BP Sells 4 Gulf of Mexico Fields to Pay For Oil Spill

Posted in BP British Petroleum,Deepwater Horizon,Gulf Coast,World Maritime News on October 25, 2010

LONDON – On Monday, October 25, 2010 British Petroleum PLC (BP) announced the sale of its stake in four of its Gulf of Mexico oil and gas fields to Marubeni Oil and Gas for $650 million.

BP oil spill in the Gulf of Mexico.

The latest sale of Gulf assets is part of an effort by BP to raise $30 billion to help pay for the catastrophic oil spill caused by the Deepwater Horizon disaster in April, 2010.

BP has already raised nearly $9 billion from the sale of properties in Canada, the U.S., Colombia and Egypt and the latest sale of Gulf assets is part of that continuing effort.
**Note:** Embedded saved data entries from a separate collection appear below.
(* ===== verification/NewManifest.v ===== *)
(** * NewManifest: a manifest from scratch

    When the version set has no manifest open, which is so for a new database and after
    [VersionSet::Recover], the first [LogAndApply] creates one: it writes a snapshot
    of the current version as its first record and makes CURRENT name it.  Replaying
    the snapshot gives the version back. *)

From S2P Require Import Prelude Status Slice Coding Format Posix Env Filename Wal Entry Iterator Block BlockCache Options.
From S2P Require Import SSTableBuilder SSTableReader TwoLevelIterator VersionEdit Version Storage VersionSet Manifest.

#[local] Open Scope Z_scope.

(** ** Snapshots *)

(** The new files of a snapshot, from [level] on. *)
Fixpoint level_items (level : Z) (files : list (list FileMetaData)) : list (Z * FileMetaData) :=
  match files with
  | [] => []
  | fs :: files' => (pair level <$> (forget_reader <$> fs)) ++ level_items (level + 1) files'
  end.

Definition with_files (items : list (Z * FileMetaData)) (e : VersionEdit) : VersionEdit :=
  mkEdit (has_comparator_ e) (comparator_name_ e) (has_log_number_ e) (VersionEdit.log_number_ e) (has_next_file_number_ e)
    (VersionEdit.next_file_number_ e) (has_last_sequence_ e) (VersionEdit.last_sequence_ e) (deleted_files_ e) (new_files_ e ++ items).

Lemma with_files_nil e : with_files [] e = e.
Proof. rw /with_files app_nil_r. by destruct e. Qed.

Lemma with_files_app a b e : with_files b (with_files a e) = with_files (a ++ b) e.
Proof. by rw /with_files /= app_assoc. Qed.

Lemma snapshot_level level (fs : list FileMetaData) edit :
  foldl (fun edit f => AddFile edit level (number f) (file_size f) (smallest_key f) (largest_key f) None) edit fs =
  with_files (pair level <$> (forget_reader <$> fs)) edit.
Proof.
  revert edit; induction fs as [|f fs IH]; intros edit; [by rw with_files_nil|].
  cbn [foldl]. rw IH !fmap_cons -(with_files_app [(level, forget_reader f)]) //.
Qed.

Lemma snapshot_files_with level files edit :
  VersionSet.snapshot_files level files edit = with_files (level_items level files) edit.
Proof.
  revert level edit; induction files as [|fs files IH]; intros level edit; [by rw with_files_nil|].
  cbn [VersionSet.snapshot_files]. rw snapshot_level IH with_files_app //.
Qed.

Lemma push_all_app a b files files1 files2 :
  push_all a files = Some files1 -> push_all b files1 = Some files2 -> push_all (a ++ b) files = Some files2.
Proof.
  revert files; induction a as [|[level f] a IH]; intros files; simpl; [by intros [= ->]|].
  destruct (VersionSet.push_file level f files); [|done]. simpl. auto.
Qed.

Lemma push_level level pre fs fs' post :
  level = Z.of_nat (length pre) ->
  push_all (pair level <$> fs') (pre ++ fs :: post) = Some (pre ++ (fs ++ fs') :: post).
Proof.
  intros ->. revert fs; induction fs' as [|f fs' IH]; intros fs; [by rw app_nil_r|].
  rw fmap_cons. cbn [push_all]. rw /VersionSet.push_file (proj2 (Z.ltb_ge _ _)); [lia|].
  rw Nat2Z.id list_lookup_middle //=. rw insert_app_r_alt // Nat.sub_diag /= IH. by rw -app_assoc.
Qed.

Lemma push_items level pre files :
  level = Z.of_nat (length pre) ->
  push_all (level_items level files) (pre ++ replicate (length files) []) = Some (pre ++ strip files).
Proof.
  revert level pre; induction files as [|fs files IH]; intros level pre Hl; [done|].
  cbn [level_items length replicate]. eapply push_all_app; [by apply push_level|].
  change (pre ++ ([] ++ (forget_reader <$> fs)) :: replicate (length files) []) with
    (pre ++ [forget_reader <$> fs] ++ replicate (length files) []).
  rw app_assoc IH; [rw length_app /=; lia|]. by rw -app_assoc.
Qed.

Lemma level_items_forget level files :
  (fun n : Z * FileMetaData => (n.1, forget_reader n.2)) <$> level_items level files = level_items level files.
Proof.
  revert level; induction files as [|fs files IH]; intros level; [done|]. cbn [level_items]. rw fmap_app IH. f_equal.
  clear. induction fs as [|f fs IH]; [done|]. rw !fmap_cons IH //.
Qed.

Lemma level_items_Forall (P : FileMetaData -> Prop) level files :
  Forall (Forall P) (strip files) -> Forall (fun n : Z * FileMetaData => P n.2) (level_items level files).
Proof.
  revert level; induction files as [|fs files IH]; intros level; [constructor|]. cbn [level_items strip fmap list_fmap].
  intros [Hf Hs]%Forall_cons. apply Forall_app. split; [|by apply IH]. apply Forall_fmap. eapply Forall_impl; [exact Hf|]. done.
Qed.

Lemma level_items_levels level files :
  Forall (fun n : Z * FileMetaData => level <= n.1 < level + Z.of_nat (length files)) (level_items level files).
Proof.
  revert level; induction files as [|fs files IH]; intros level; [constructor|]. cbn [level_items length]. apply Forall_app. split.
  - apply Forall_fmap, Forall_true. simpl. lia.
  - eapply Forall_impl; [apply IH|]. simpl. lia.
Qed.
The oil fields, considered by BP to be nonessential, were part of a recent acquisition of Gulf of Mexico assets from Devon Energy.

Despite the recent sale of Gulf assets, BP still has plans for more drilling projects in the Gulf of Mexico. BP has leased two of its deepwater rigs from drilling rig owner Pride International Inc. One of the rigs is already located in the Gulf of Mexico the other is en route.

It is unclear what projects are in store for those rigs and they still could be moved out of the Gulf. Nevertheless, BP is commited to deepwater drilling in the Gulf because it sees that it is necessary.

BP relies on the Gulf for about 10 percent of its total oil and gas production. BP predicts that deepwater drilling is projected to grow from 7 percent currently to 9 percent of total oil supplies by the year 2020. BP also predicts that by 2030 the world could be consuming 40 percent more energy than today.